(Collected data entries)
(** The slave that cannot listen for TLS leaves what is named, and fails. *)
Lemma slave_process_witness :
  exit_code (slave_main (EN:=taken [TLSListener]) sample_env no_files sample_args []).1 = 1 /\
  forall X, X ∈ pr_open (slave_main (EN:=taken [TLSListener]) sample_env no_files sample_args []).2 ->
    slave_left (EN:=taken [TLSListener]) X.
Proof.
  split; [vm_compute; reflexivity|].
  pose proof (slave_process (EN:=taken [TLSListener]) sample_env no_files sample_args []) as H.
  destruct (slave_main _ _ _ _) as [e p]. exact (proj2 H).
Defined.

(** Without the variables of the pod a process does not start. *)
Example no_pod : exit_code (slave_main (EN:=calm) (fun _ => "") no_files [] []).1 = 2.
Proof. vm_compute. reflexivity. Qed.

(** A signalled master ends with a failure status. *)
Example master_signalled : exit_code (master_main (EN:=calm) sample_env []).1 = 1.
Proof. vm_compute. reflexivity. Qed.

End ProcessRun.
(** * Invoice Visual Analyzer: a shallow embedding of [main.py]

    The development follows the layout of the program:

    - [PyStr]: the methods of Python's [str] that the program calls
      ([lower], [replace], [title], [strip]) and the character classes
      of the [re] module ([\d], [\s], [\w]);
    - [Re]: the fragment of Python's backtracking regular expressions
      that the patterns of [main.py] are written in, with [search] and
      [findall], and a declarative account of what a match is;
    - [PyFloat]: [float] on decimal literals (the nearest IEEE-754
      double) and [max] with a key;
    - [Fields]: [extract_date] and [extract_total];
    - [Preprocess]: the OpenCV chain of [preprocess_image];
    - [Store]: [load_saved_data] and [save_invoice_data];
    - [Analyze]: the loop of the [/analyze] route;
    - [Params]: the form parameters of the [/preview] and [/analyze]
      routes.

    Characters are the 8-bit characters of [Ascii]: code points 0-127
    behave as in Python, code points 128-255 are classified the way
    Python classifies the Latin-1 block of Unicode. *)

From Stdlib Require Import Ascii String ZArith NArith Lia Bool Arith QArith Qabs List.
Import ListNotations.
Close Scope Q_scope.

Set Implicit Arguments.

(* ================================================================= *)
(** ** Python strings *)

Module PyStr.

Definition text := list ascii.

Definition code (c : ascii) : N := N_of_ascii c.

Definition between (lo hi : N) (c : ascii) : bool :=
  ((lo <=? code c) && (code c <=? hi))%N.

Definition is_char (x : ascii) (c : ascii) : bool := Ascii.eqb c x.

(** [[0-9]]; also [\d], whose only members below code point 256 are the
    ASCII digits. *)
Definition is_digit (c : ascii) : bool := between 48 57 c.

(** [\s]: the characters for which [str.isspace] holds. *)
Definition is_space (c : ascii) : bool :=
  between 9 13 c || between 28 32 c
  || (code c =? 133)%N || (code c =? 160)%N.

Definition is_upper (c : ascii) : bool :=
  between 65 90 c || between 192 214 c || between 216 222 c.

Definition is_lower (c : ascii) : bool :=
  between 97 122 c || between 223 246 c || between 248 255 c
  || (code c =? 170)%N || (code c =? 181)%N || (code c =? 186)%N.

(** [\w]: alphanumeric characters and the underscore. *)
Definition is_word (c : ascii) : bool :=
  is_digit c || is_upper c || is_lower c || (code c =? 95)%N
  || (code c =? 178)%N || (code c =? 179)%N || (code c =? 185)%N
  || between 188 190 c.

Definition lower_char (c : ascii) : ascii :=
  if is_upper c then ascii_of_N (code c + 32) else c.

(** Upper-casing stays inside the block for every lower-case letter
    except U+00AA, U+00B5, U+00BA, U+00DF and U+00FF, which are left
    alone here. *)
Definition upper_char (c : ascii) : ascii :=
  if between 97 122 c || between 224 246 c || between 248 254 c
  then ascii_of_N (code c - 32) else c.

(** [str.lower()] *)
Definition lower (s : text) : text := map lower_char s.

(** [str.replace(old, new)] for one-character [old] and [new]. *)
Definition replace (old new : ascii) (s : text) : text :=
  map (fun c => if Ascii.eqb c old then new else c) s.

(** [str.title()]: a cased character that follows an uncased one is
    upper-cased, a cased character that follows a cased one is
    lower-cased. *)
Fixpoint title_from (previous_is_cased : bool) (s : text) : text :=
  match s with
  | [] => []
  | c :: s' =>
      if is_lower c then
        (if previous_is_cased then c else upper_char c) :: title_from true s'
      else if is_upper c then
        (if previous_is_cased then lower_char c else c) :: title_from true s'
      else c :: title_from false s'
  end.

Definition title (s : text) : text := title_from false s.

Fixpoint lstrip (s : text) : text :=
  match s with
  | c :: s' => if is_space c then lstrip s' else s
  | [] => []
  end.

(** [str.strip()] *)
Definition strip (s : text) : text := rev (lstrip (rev (lstrip s))).

(** Truth value of an optional string in a condition: [None] and the
    empty string are false. *)
Definition truthy (o : option text) : bool :=
  match o with
  | Some (_ :: _) => true
  | _ => false
  end.

Definition of_string (s : string) : text := list_ascii_of_string s.
Definition to_string (s : text) : string := string_of_list_ascii s.

End PyStr.
(** On a first call the bounds do count: inside [0, 0.3] on each axis the
    square has one corner; and bounds that are too short raise. *)
Example first_call_uses_bounds :
  exists vis,
    V.init square = Ok vis /\
    (V.compute_vertices vis (Some [(0, 3 # 10); (0, 3 # 10)]%Q)).1 =
      Ok [[1 # 4; 1 # 4]%Q] /\
    V.compute_vertices vis (Some []) = (Raise IndexError, vis).
Proof.
  eexists. split; [vm_compute; reflexivity|].
  split; vm_compute; reflexivity.
Qed.

End OnExamples.

(** * More of the translator *)

Import Rows.

Lemma project_index_getitem_unknown self proj :
  ~ known self proj -> T.project_index_getitem self proj = Raise (KeyError proj).
Proof.
  intros Hu. unfold T.project_index_getitem.
  destruct (T.project_index self !! proj) as [i|] eqn:Hi; [|done].
  destruct Hu. apply project_index_known. by eauto.
Qed.

Lemma concat_pairs_lookup {A B} (g h : A -> B) (xs : list A) i :
  concat ((fun x => [g x; h x]) <$> xs) !! (2 * i)%nat = g <$> xs !! i /\
  concat ((fun x => [g x; h x]) <$> xs) !! (2 * i + 1)%nat = h <$> xs !! i.
Proof.
  revert i. induction xs as [|x xs IH]; intros i; [done|].
  destruct i as [|i]; [done|].
  replace (2 * S i)%nat with (S (S (2 * i))) by lia.
  replace (S (S (2 * i)) + 1)%nat with (S (S (2 * i + 1))) by lia.
  apply IH.
Qed.

Lemma concat_pairs_length {A B} (g h : A -> B) (xs : list A) :
  length (concat ((fun x => [g x; h x]) <$> xs)) = (2 * length xs)%nat.
Proof.
  induction xs as [|x xs IH]; [done|].
  change (S (S (length (concat ((fun x => [g x; h x]) <$> xs)))) =
          (2 * S (length xs))%nat).
  rewrite IH. lia.
Qed.

Lemma range_body_closed self ev proj idx lo hi c :
  (idx < T.n_projects self)%nat -> (c.1 < T.n_criteria self)%nat ->
  T.range_body self ev proj idx lo hi c =
  Ok [range_lower self ev proj idx lo c; range_upper self ev proj idx hi c].
Proof.
  intros Hi Hc. destruct c as [ci crit].
  unfold T.range_body, range_lower, range_upper, unit_row.
  pose proof (variable_index_lt self idx ci Hi Hc) as Hp.
  unfold variable_index in *.
  rewrite np_setitem_Ok by (by rewrite np_zeros_length). simpl.
  rewrite np_setitem_Ok by (by rewrite length_insert, np_zeros_length). simpl.
  by rewrite list_insert_insert_eq.
Qed.

Lemma parse_range_closed self ev proj idx lo hi :
  projects ev = [proj] ->
  values ev = Some [lo; hi] ->
  T.project_index self !! proj = Some idx ->
  T.parse_range_evaluation self ev =
  Ok (concat ((fun c => [range_lower self ev proj idx lo c;
                         range_upper self ev proj idx hi c])
                <$> enumerate (T.self_criteria self))).
Proof.
  intros Hp Hv Hi. unfold T.parse_range_evaluation. rewrite Hp, Hv.
  rewrite (project_index_getitem_Ok _ _ _ Hi). simpl.
  pose proof (project_index_lt _ _ _ Hi) as Hlt.
  apply for_extend_total.
  eapply Forall_impl; [apply enumerate_Forall|].
  intros c Hc. apply range_body_closed; [done|].
  simpl in Hc. unfold T.n_criteria. exact (lookup_lt_Some _ _ _ Hc).
Qed.

(** X1: a Range [[lo, hi]] on a known project translates into two
    inequality constraints for each criterion, in the order of the
    criteria: first the row with [+1] at the coordinate of the project and
    the criterion and bound [lo], then the row with [-1] there and bound
    [-hi]; all other coefficients are zero. *)
Theorem range_constraints self ev proj idx lo hi :
  projects ev = [proj] ->
  values ev = Some [lo; hi] ->
  T.project_index self !! proj = Some idx ->
  exists cs,
    T.parse_range_evaluation self ev = Ok cs /\
    length cs = (2 * T.n_criteria self)%nat /\
    forall c crit, T.self_criteria self !! c = Some crit ->
      cs !! (2 * c)%nat = Some (range_lower self ev proj idx lo (c, crit)) /\
      cs !! (2 * c + 1)%nat = Some (range_upper self ev proj idx hi (c, crit)).
Proof.
  intros Hp Hv Hi.
  rewrite (parse_range_closed self ev proj idx lo hi Hp Hv Hi).
  eexists. split; [reflexivity|]. split.
  - by rewrite concat_pairs_length, enumerate_length.
  - intros c crit Hc.
    destruct (concat_pairs_lookup (range_lower self ev proj idx lo)
                (range_upper self ev proj idx hi)
                (enumerate (T.self_criteria self)) c) as [H1 H2].
    rewrite enumerate_lookup, Hc in H1, H2. split; [exact H1|exact H2].
Qed.

Lemma threshold_body_closed self ev proj idx t c :
  (idx < T.n_projects self)%nat -> (c.1 < T.n_criteria self)%nat ->
  T.threshold_body self ev proj idx t c =
  Ok match operator ev with
     | Some GREATER_EQUAL => [threshold_constraint self ev proj idx 1%Q t c]
     | Some LESS_EQUAL => [threshold_constraint self ev proj idx (-1)%Q (- t)%Q c]
     | _ => []
     end.
Proof.
  intros Hi Hc. destruct c as [ci crit].
  unfold T.threshold_body, threshold_constraint, unit_row.
  pose proof (variable_index_lt self idx ci Hi Hc) as Hp.
  unfold variable_index in *.
  destruct (operator ev) as [[]|]; simpl; try done;
    by rewrite np_setitem_Ok by (by rewrite np_zeros_length).
Qed.

Lemma parse_threshold_closed self ev proj idx t :
  projects ev = [proj] ->
  values ev = Some [t] ->
  T.project_index self !! proj = Some idx ->
  T.parse_threshold_evaluation self ev =
  Ok match operator ev with
     | Some GREATER_EQUAL =>
         threshold_constraint self ev proj idx 1%Q t <$> enumerate (T.self_criteria self)
     | Some LESS_EQUAL =>
         threshold_constraint self ev proj idx (-1)%Q (- t)%Q
           <$> enumerate (T.self_criteria self)
     | _ => []
     end.
Proof.
  intros Hp Hv Hi.
  pose proof (project_index_lt _ _ _ Hi) as Hlt.
  unfold T.parse_threshold_evaluation. rewrite Hp, Hv.
  rewrite (project_index_getitem_Ok _ _ _ Hi). simpl.
  rewrite (for_extend_total _
    (fun c => match operator ev with
              | Some GREATER_EQUAL => [threshold_constraint self ev proj idx 1%Q t c]
              | Some LESS_EQUAL =>
                  [threshold_constraint self ev proj idx (-1)%Q (- t)%Q c]
              | _ => []
              end)).
  - f_equal. destruct (operator ev) as [[]|];
      try apply (concat_nils (B:=LinearConstraint)); apply concat_singletons.
  - eapply Forall_impl; [apply enumerate_Forall|].
    intros c Hc. apply threshold_body_closed; [done|].
    simpl in Hc. unfold T.n_criteria. exact (lookup_lt_Some _ _ _ Hc).
Qed.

- **Work order**:
Find the lines above holding the word "replace" and show them.

- **Response to this task**:
      ([lower], [replace], [title], [strip]) and the character classes
(** [str.replace(old, new)] for one-character [old] and [new]. *)
Definition replace (old new : ascii) (s : text) : text :=
  replace (2 * S i)%nat with (S (S (2 * i))) by lia.
  replace (S (S (2 * i)) + 1)%nat with (S (S (2 * i + 1))) by lia.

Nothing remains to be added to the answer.